Maxwell Bios Editing Guide

Maxwell is the last GPU architecture that allows for vBios tweaking without breaking drivers / uefi boot; while it does perform worst than AMD GCN with DX12 and has the nVidia driver overhead issue adding up to the performance penality in modern games, it’s very power-efficient as it was designed for laptop space dominance in the form of the mighty GM107 (wich was also helped by a massive cache to cuda cores ratio in that) featured as 860m, 960m, 750ti. In fact, with bios undervolting some SKUs can be more efficient than the 14nm AMD Polaris architecture cards like the 570/580/590 even in DX12 titles (and massively so in dx11 ones).
I had to dig up and dive into this to get the best out of the beasts that i recently received – Tesla M40s. I already wrote on the subjet – speficially about recovery with dual GPU setups – in this post.

The app we use is called Maxwell Bios Tweaker; it will also work with most Kepler vBios, as far as i know all the 7xx series mawell cards, and most of the 6xx ones aswell. Sadly, some of the informations in this guide only apply to this specific vbios, mostly in the “D” area.

This guide is designed to be read after the super basic one on Xtremesystems

First page shows some basic information and some frequencies. The most important one is the memory clock, wich is also one of the values that requires most testing as its stability can differ wildly between different applications and based on the vram temps. You should be very safe when writign this value to bios and always keep it at least 50mhz lower than the highest stable value you found 🙂
The boost limit can be set in two different areas, A and B ; some cards allow both values to be manually adjusted and it is still not clear to me wich one the driver will enforce over the other. I just like to leave them at the same value, but if you want to overclock, make sure to set the highest value you are looking for also in the boost table (value F) and clock states (value G). In my experience, the boost table is the one that is mostly responsable for this.

The Voltage Table is the longest one to setup. Sadly, some of the actual details of this part change between different cards; i just like to undervolt every value until my card gets to error 43 in the device manager, wich for some value like the first one will be just 2 values lower, some other parts like the D area seem to set the low and high voltage limits. In my case, as i did undervolt the card massively, i set the limit to .943 v only.
The table has a long list of values wich are the voltage curve that is applied to the frequencies in the next tab, wich is the Boost Clocks Table. The voltages will have to grow exponentially with frequency. They can start almost flat, with the first 10 frequency point in a 3 steps voltage space up to 0.85, then go linear for a while until 1v, then start to grow 2 voltage steps per frequency step, then growing 3 at a time after 1,1 and keep getting worst up to 1.268 (max voltage on maxwell); the exact values will depend on the card, and i will show you how to find them in the next part. This means that efficiency will be terrible after 1,1v; it has been also reported that Maxwell refuses to show any improvement after around 1.25 wich would be hard to reach on any standard card anyway.

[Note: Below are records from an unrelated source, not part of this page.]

(* ===== verification/PurchaseOrderAggregate.v ===== *)
(** The purchase order aggregate
    (modules/purchase-orders/domain/purchase-order.aggregate.ts): validated
    construction, the approval lifecycle, and partial receiving. *)

From stdpp Require Import base list strings gmap relations.
From Stdlib Require Import ZArith.
From S2P Require Import Prelude JsNumber JsString DomainEvents CoreDomain MasterData Lifecycles.

Inductive PurchaseOrderStatus :=
| DRAFT | PENDING | APPROVED | REJECTED | PARTIALLY_RECEIVED | RECEIVED | COMPLETED | CANCELLED.
#[export] Instance PurchaseOrderStatus_eq_dec : EqDecision PurchaseOrderStatus.
Proof. solve_decision. Defined.

Definition PurchaseOrderStatus_name (s : PurchaseOrderStatus) : string :=
  match s with
  | DRAFT => "DRAFT" | PENDING => "PENDING" | APPROVED => "APPROVED"
  | REJECTED => "REJECTED" | PARTIALLY_RECEIVED => "PARTIALLY_RECEIVED"
  | RECEIVED => "RECEIVED" | COMPLETED => "COMPLETED" | CANCELLED => "CANCELLED"
  end.

(** The table inside [assertAllowedTransition]. *)
Definition validTransitions (s : PurchaseOrderStatus) : list PurchaseOrderStatus :=
  match s with
  | DRAFT => [PENDING; CANCELLED]
  | PENDING => [APPROVED; REJECTED; CANCELLED]
  | APPROVED => [PARTIALLY_RECEIVED; RECEIVED; CANCELLED]
  | PARTIALLY_RECEIVED => [RECEIVED; CANCELLED]
  | RECEIVED => [COMPLETED]
  | REJECTED => [CANCELLED]
  | CANCELLED => []
  | COMPLETED => []
  end.

#[export] Instance purchase_order_lifecycle : Lifecycle PurchaseOrderStatus.
Proof.
  refine {|
    allowed := validTransitions;
    final s := bool_decide (s = CANCELLED ∨ s = COMPLETED)
  |}.
  by intros [].
Defined.

Module PO.
Record PurchaseOrderItemProps := {
  inventoryItemId : string;
  quantity : number;
  unitPrice : number;
  subtotal : number;
  receivedQuantity : number;
}.
Record PurchaseOrderProps := {
  id : string;
  poNumber : string;
  status : PurchaseOrderStatus;
  supplierId : string;
  tenantId : string;
  warehouseId : opt string;
  expectedDeliveryDate : opt Date;
  totalAmount : number;
  notes : opt string;
  receivedAt : opt Date;
  completedAt : opt Date;
  items : list PurchaseOrderItemProps;
  createdAt : Date;
  updatedAt : Date;
}.
Abbreviation t := (aggregate PurchaseOrderProps).

Record Receipt := { r_inventoryItemId : string; r_receivedQuantity : number }.
Record ReceivingMovementSpec := { m_inventoryItemId : string; m_deltaQuantity : number }.

(** ** Construction *)

Definition check_item (i : PurchaseOrderItemProps) : result unit :=
  if blank (inventoryItemId i) then Err (JsError "Inventory item id must not be empty")
  else if negb (isInteger (quantity i)) || leb (quantity i) (of_Z 0)
  then Err (JsError "Purchase order item quantity must be a positive integer")
  else if negb (isInteger (unitPrice i)) || ltb (unitPrice i) (of_Z 0)
  then Err (JsError "Purchase order item unit price must be a non-negative integer")
  else if negb (eqb (subtotal i) (mul (quantity i) (unitPrice i)))
  then Err (JsError "Purchase order item subtotal must equal quantity times unit price")
  else if negb (isInteger (receivedQuantity i)) || ltb (receivedQuantity i) (of_Z 0)
  then Err (JsError "Purchase order item receivedQuantity must be >= 0")
  else if gtb (receivedQuantity i) (quantity i)
  then Err (JsError "receivedQuantity cannot exceed ordered quantity")
  else Ok tt.

Definition create (p : PurchaseOrderProps) : result t :=
  if blank (supplierId p) then Err (JsError "Supplier is required")
  else if length (items p) =? 0
  then Err (JsError "Purchase order must include at least one item")
  else if has_duplicates (map inventoryItemId (items p))
  then Err (JsError "Purchase order contains duplicate inventory items")
  else _ ← check_all check_item (items p); Ok (newAggregate p).

(** [fromPersistence] copies the row and its items into [props]. *)
Definition fromPersistence (p : PurchaseOrderProps) : t := newAggregate p.
Definition getPersistedSnapshot (a : t) : PurchaseOrderProps := props a.

(** [remainingByItem]: a later item with the same id overwrites. *)
Definition remainingByItem (a : t) : gmap string number :=
  fold_left (λ m i, <[inventoryItemId i := sub (quantity i) (receivedQuantity i)]> m)
    (items (props a)) ∅.

(** ** Lifecycle *)

Definition assertNotCancelledOrCompleted (a : t) : result unit :=
  if bool_decide (status (props a) = CANCELLED)
  then Err (JsError "Cannot transition a cancelled purchase order")
  else if bool_decide (status (props a) = COMPLETED)
  then Err (JsError "Cannot transition a completed purchase order")
  else Ok tt.

Definition assertAllowedTransition (to : PurchaseOrderStatus) (a : t) : result unit :=
  if bool_decide (to = status (props a)) then Ok tt else
  _ ← assertNotCancelledOrCompleted a;
  if negb (bool_decide (to ∈ validTransitions (status (props a))))
  then Err (JsError ("Cannot transition purchase order from " ++
                     PurchaseOrderStatus_name (status (props a)) ++ " to " ++
                     PurchaseOrderStatus_name to))
  else Ok tt.

Definition set_status (to : PurchaseOrderStatus) (now : Date) (p : PurchaseOrderProps) :=
  {| id := id p; poNumber := poNumber p; status := to; supplierId := supplierId p;
     tenantId := tenantId p; warehouseId := warehouseId p;
     expectedDeliveryDate := expectedDeliveryDate p; totalAmount := totalAmount p;
     notes := notes p;
     receivedAt := if bool_decide (to = RECEIVED) then Value now else receivedAt p;
     completedAt := if bool_decide (to = COMPLETED) then Value now else completedAt p;
     items := items p; createdAt := createdAt p; updatedAt := now |}.

Definition transitionTo (to : PurchaseOrderStatus) (now : Date) (a : t) : result t :=
  if bool_decide (to = status (props a)) then Ok a else
  _ ← assertAllowedTransition to a;
  Ok (setProps (set_status to now (props a)) a).

Definition pendingApproval := transitionTo PENDING.
Definition approve := transitionTo APPROVED.
Definition reject := transitionTo REJECTED.
Definition cancel := transitionTo CANCELLED.
Definition sent (now : Date) (a : t) : result t :=
  if bool_decide (status (props a) = APPROVED) then Ok a else transitionTo APPROVED now a.

Definition fully_received (i : PurchaseOrderItemProps) : bool :=
  geb (receivedQuantity i) (quantity i).

Definition complete (now : Date) (a : t) : result t :=
  _ ← assertNotCancelledOrCompleted a;
  if bool_decide (status (props a) = COMPLETED) then Ok a
  else if bool_decide (status (props a) ≠ RECEIVED)
  then Err (JsError "Only RECEIVED purchase orders can be completed")
  else if negb (forallb fully_received (items (props a)))
  then Err (JsError "Cannot complete PO until all items are fully received")
  else transitionTo COMPLETED now a.

(** ** Receiving *)

(** The body of the first loop: one receipt is checked and added to the map. *)
Definition add_receipt (m : gmap string number) (r : Receipt) : result (gmap string number) :=
  if blank (r_inventoryItemId r) then Err (JsError "inventoryItemId must not be empty")
  else if negb (isFinite (r_receivedQuantity r)) || leb (r_receivedQuantity r) (of_Z 0)
  then Err (JsError "receivedQuantity must be > 0")
  else match m !! r_inventoryItemId r with
       | Some _ => Err (JsError "Duplicate receipt inventoryItemId")
       | None => Ok (<[r_inventoryItemId r := r_receivedQuantity r]> m)
       end.

Definition check_belongs (its : list PurchaseOrderItemProps) (r : Receipt) : result unit :=
  if negb (existsb (λ i, bool_decide (inventoryItemId i = r_inventoryItemId r)) its)
  then Err (JsError "Receipt inventory item does not belong to PO")
  else Ok tt.

Definition set_received (q : number) (i : PurchaseOrderItemProps) : PurchaseOrderItemProps :=
  {| inventoryItemId := inventoryItemId i; quantity := quantity i;
     unitPrice := unitPrice i; subtotal := subtotal i; receivedQuantity := q |}.

(** The callback of [items.map]: the next item and the movement it pushes. *)
Definition next_item (m : gmap string number) (i : PurchaseOrderItemProps)
  : result (PurchaseOrderItemProps * option ReceivingMovementSpec) :=
  match m !! inventoryItemId i with
  | None => Ok (i, None)
  | Some inc =>
      let nextReceived := add (receivedQuantity i) inc in
      if gtb nextReceived (quantity i)
      then Err (JsError "Cannot receive more than ordered quantity")
      else Ok (set_received nextReceived i,
               Some {| m_inventoryItemId := inventoryItemId i; m_deltaQuantity := inc |})
  end.

Definition set_items (its : list PurchaseOrderItemProps) (s : PurchaseOrderStatus)
    (now : Date) (p : PurchaseOrderProps) : PurchaseOrderProps :=
  {| id := id p; poNumber := poNumber p; status := s; supplierId := supplierId p;
     tenantId := tenantId p; warehouseId := warehouseId p;
     expectedDeliveryDate := expectedDeliveryDate p; totalAmount := totalAmount p;
     notes := notes p;
     receivedAt := if bool_decide (s = RECEIVED) then Value now else receivedAt p;
     completedAt := completedAt p; items := its; createdAt := createdAt p;
     updatedAt := now |}.

Definition receive (now : Date) (receipts : list Receipt) (a : t)
  : result (list ReceivingMovementSpec * t) :=
  let p := props a in
  _ ← assertNotCancelledOrCompleted a;
  if negb (bool_decide (status p = APPROVED) || bool_decide (status p = PARTIALLY_RECEIVED))
  then Err (JsError ("Cannot receive purchase order while in " ++
                     PurchaseOrderStatus_name (status p)))
  else if length receipts =? 0 then Err (JsError "At least one receipt item is required")
  else
    receiptByItem ← for_each add_receipt receipts ∅;
    _ ← check_all (check_belongs (items p)) receipts;
    next ← map_result (next_item receiptByItem) (items p);
    let nextItems := map fst next in
    let movements := omap snd next in
    let allReceived := forallb fully_received nextItems in
    let anyReceived := existsb (λ i, gtb (receivedQuantity i) (of_Z 0)) nextItems in
    if negb anyReceived then Ok ([], a) else
    let nextStatus := if allReceived then RECEIVED else PARTIALLY_RECEIVED in
    _ ← (if bool_decide (nextStatus = RECEIVED) then assertAllowedTransition RECEIVED a
         else if bool_decide (status p = PARTIALLY_RECEIVED) then Ok tt
         else assertAllowedTransition PARTIALLY_RECEIVED a);
    Ok (movements, setProps (set_items nextItems nextStatus now p) a).

(** ** Specification *)

(** What [create] accepts. *)
Definition item_wf (i : PurchaseOrderItemProps) : Prop :=
  blank (inventoryItemId i) = false ∧
  isInteger (quantity i) = true ∧ gtb (quantity i) (of_Z 0) = true ∧
  isInteger (unitPrice i) = true ∧ ltb (unitPrice i) (of_Z 0) = false ∧
  eqb (subtotal i) (mul (quantity i) (unitPrice i)) = true ∧
  isInteger (receivedQuantity i) = true ∧ ltb (receivedQuantity i) (of_Z 0) = false ∧
  leb (receivedQuantity i) (quantity i) = true.
Definition wf (p : PurchaseOrderProps) : Prop :=
  blank (supplierId p) = false ∧ items p ≠ [] ∧
  NoDup (map inventoryItemId (items p)) ∧ Forall item_wf (items p).
(* ===== verification/Subscriptions.v ===== *)
(** The subscription of a tenant: its aggregate
    (modules/subscription/domain/subscription.aggregate.ts) and the plan catalogue
    (modules/subscription/plans/plan-catalog.ts).  A call takes the time the code
    reads from the clock. *)

From stdpp Require Import base list strings.
From Stdlib Require Import ZArith Lia.
From S2P Require Import Prelude JsNumber JsString DomainEvents CoreDomain MasterData.

Inductive SubscriptionStatus :=
| TRIAL | SubscriptionACTIVE | PAST_DUE | SubscriptionSUSPENDED | SubscriptionCANCELLED
| SubscriptionEXPIRED.
#[export] Instance SubscriptionStatus_eq_dec : EqDecision SubscriptionStatus.
Proof. solve_decision. Defined.

Inductive PlanType := FREE | STARTER | BUSINESS | ENTERPRISE.
#[export] Instance PlanType_eq_dec : EqDecision PlanType.
Proof. solve_decision. Defined.
Definition PlanType_name (p : PlanType) : string :=
  match p with
  | FREE => "FREE" | STARTER => "STARTER" | BUSINESS => "BUSINESS" | ENTERPRISE => "ENTERPRISE"
  end.

Module Subscription.

Record SubscriptionProps := {
  id : string;
  tenantId : string;
  planId : string;
  pendingPlanId : opt string;
  status : SubscriptionStatus;
  startedAt : Date;
  endedAt : option Date;
  deletedAt : option Date;
}.
Record PlanProps := {
  plan_id : string;
  plan_type : PlanType;
  plan_name : string;
  plan_priceCents : number;
}.
#[export] Instance PlanProps_eq_dec : EqDecision PlanProps.
Proof. solve_decision. Defined.
(** The private state of the aggregate: [props], [plan] and [pendingPlan]. *)
Record State := {
  sub : SubscriptionProps;
  plan : PlanProps;
  pendingPlan : option PlanProps;
}.
Abbreviation t := (aggregate State).
(* ===== verification/CostingFacts.v ===== *)
(** What the costing service guarantees: FIFO issues take the oldest layers
    first and conserve value, a restore undoes an issue, the slices of a transfer
    add up to its cost, and a moving average stays between the old average and
    the receipt. *)

From stdpp Require Import base list strings option sets sorting.
From Stdlib Require Import ZArith Lia.
From S2P Require Import Prelude JsNumber JsString DomainEvents CoreDomain MasterData Lifecycles.
From S2P Require Import PurchaseOrderAggregate Decimal Database Costing.

Import Costing.

(** * Changing several layers *)

Section layers.
Context {dec : Decimal} {plat : Platform}.
Implicit Types (op : D → D → option D) (cs : list (string * D)).

(** A layer after a list of changes, at most one per layer. *)
Definition changed op cs (l : LayerRow) : LayerRow :=
  match List.find (λ c, bool_decide (fst c = ly_id l)) cs with
  | Some c => match op (ly_remainingQuantity l) (snd c) with
              | Some r => set_remaining r l
              | None => l
              end
  | None => l
  end.
Definition change_layers op cs : Tx Db unit :=
  tx_for_each (λ c, change_layer op (fst c) (snd c)) cs.
(** The change finds its layer, and the database accepts it. *)
Definition applies op (db : Db) (c : string * D) : Prop :=
  ∃ l r, l ∈ rows db TLayer ∧ ly_id l = fst c ∧ op (ly_remainingQuantity l) (snd c) = Some r.

Lemma changed_id op cs l : ly_id (changed op cs l) = ly_id l.
Proof. unfold changed. destruct (List.find _ _); [|done]. by destruct (op _ _). Qed.

Lemma changed_absent op cs l : ly_id l ∉ map fst cs → changed op cs l = l.
Proof.
  intros Hn. unfold changed. destruct (List.find _ cs) as [c|] eqn:E; [|done].
  apply find_some in E as [Hin E]. apply bool_decide_eq_true_1 in E.
  exfalso. apply Hn. rewrite <- E. apply list_elem_of_fmap_2. by apply list_elem_of_In.
Qed.

Lemma change_layer_ok op c db :
  keyed TLayer db → applies op db c →
  ∃ db', change_layer op (fst c) (snd c) db = Ok (tt, db') ∧
    rows db' TLayer = map (changed op [c]) (rows db TLayer) ∧ only [TLayer] db db'.
Proof.
  intros Hk (l & r & Hin & Hid & Hop). unfold change_layer, find_id, select_first.
  unfold mbind, tx_bind. rewrite (find_id_in TLayer _ l) by done.
  unfold column_result, tx_lift, Prelude.from_option. rewrite Hop.
  rewrite update_id_ok by (rewrite <- Hid; by apply (has_id_in TLayer l)).
  eexists. split; [reflexivity|]. split; [|apply only_on; set_solver].
  rewrite rows_on_same. unfold map_where. apply map_ext_in. intros x Hx%list_elem_of_In.
  unfold changed, has_id. simpl. rewrite (bool_decide_ext (ly_id x = fst c) (fst c = ly_id x)).
  2: { split; congruence. }
  case_bool_decide as E; [|done].
  assert (x = l) as ->; [|by rewrite Hop].
  pose proof (find_id_in TLayer (fst c) x db Hk Hx (eq_sym E)) as Ex.
  pose proof (find_id_in TLayer (fst c) l db Hk Hin Hid) as El. congruence.
Qed.

Lemma changed_cons op c cs l :
  fst c ∉ map fst cs → changed op cs (changed op [c] l) = changed op (c :: cs) l.
Proof.
  intros Hc. unfold changed at 2 3. simpl. case_bool_decide as E.
  - destruct (op _ _) eqn:Eo; apply changed_absent; simpl; congruence.
  - done.
Qed.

The last voltage E seem to be the memory controller; i am still testing this area, seem to bring very subtle power and performance improvement wen lowered to around 1.12 in my samples, and then cause some slight performance regressions when lower than 1.1. I am still testing, and di not get any actual crash even going as low as 1.075

UPDATE – On Quadro M2000M i experienced crashes lowering the value under 1.125

The clock table is used if you want to overclock; it’s best to decide first your target frequency there (and set accordingly on A, B and G) and then work on the voltages, but you can also go the other way round.

The power table has been covered perfectly in the XS guide, but i have to note one VERY important thing here: you should use TDP (and temperature, on the first page) limiting as a last, failsafe value, and set a maximum frequency and voltage table that does not get there by default (unless using power virus apps like furmark). This is because even if these limit mechanisms do work, they are not very smart and will just go up/down from highest to lowest voltage, causing terrible stuttering instead of just setting a lower stable point below TDP. Keep it safe and leave TDP and thermal headroom for hot days (and much longer lifespan of your card). One note here is that by default reference maxwell cards (blower style) are operating with very quiet fan curves wich can lead to unneccessary thermal throttling expecially if the cooler has never been cleaned.

A stable sustained frequency is much better than a verge of throttling one that goes a little bit better in the benchmark but actually gives a worst gameplay experience. It will also give worst benchmark result if the test is long enough to stress the cooling system – let the whole 3dmark run with demo intro for reference.

The last value that you will want to check are the clock values; it is useful to be sure there are no values that are lower than the overclock you want to get (or in my case higher than the limit i wanted my card to fit in).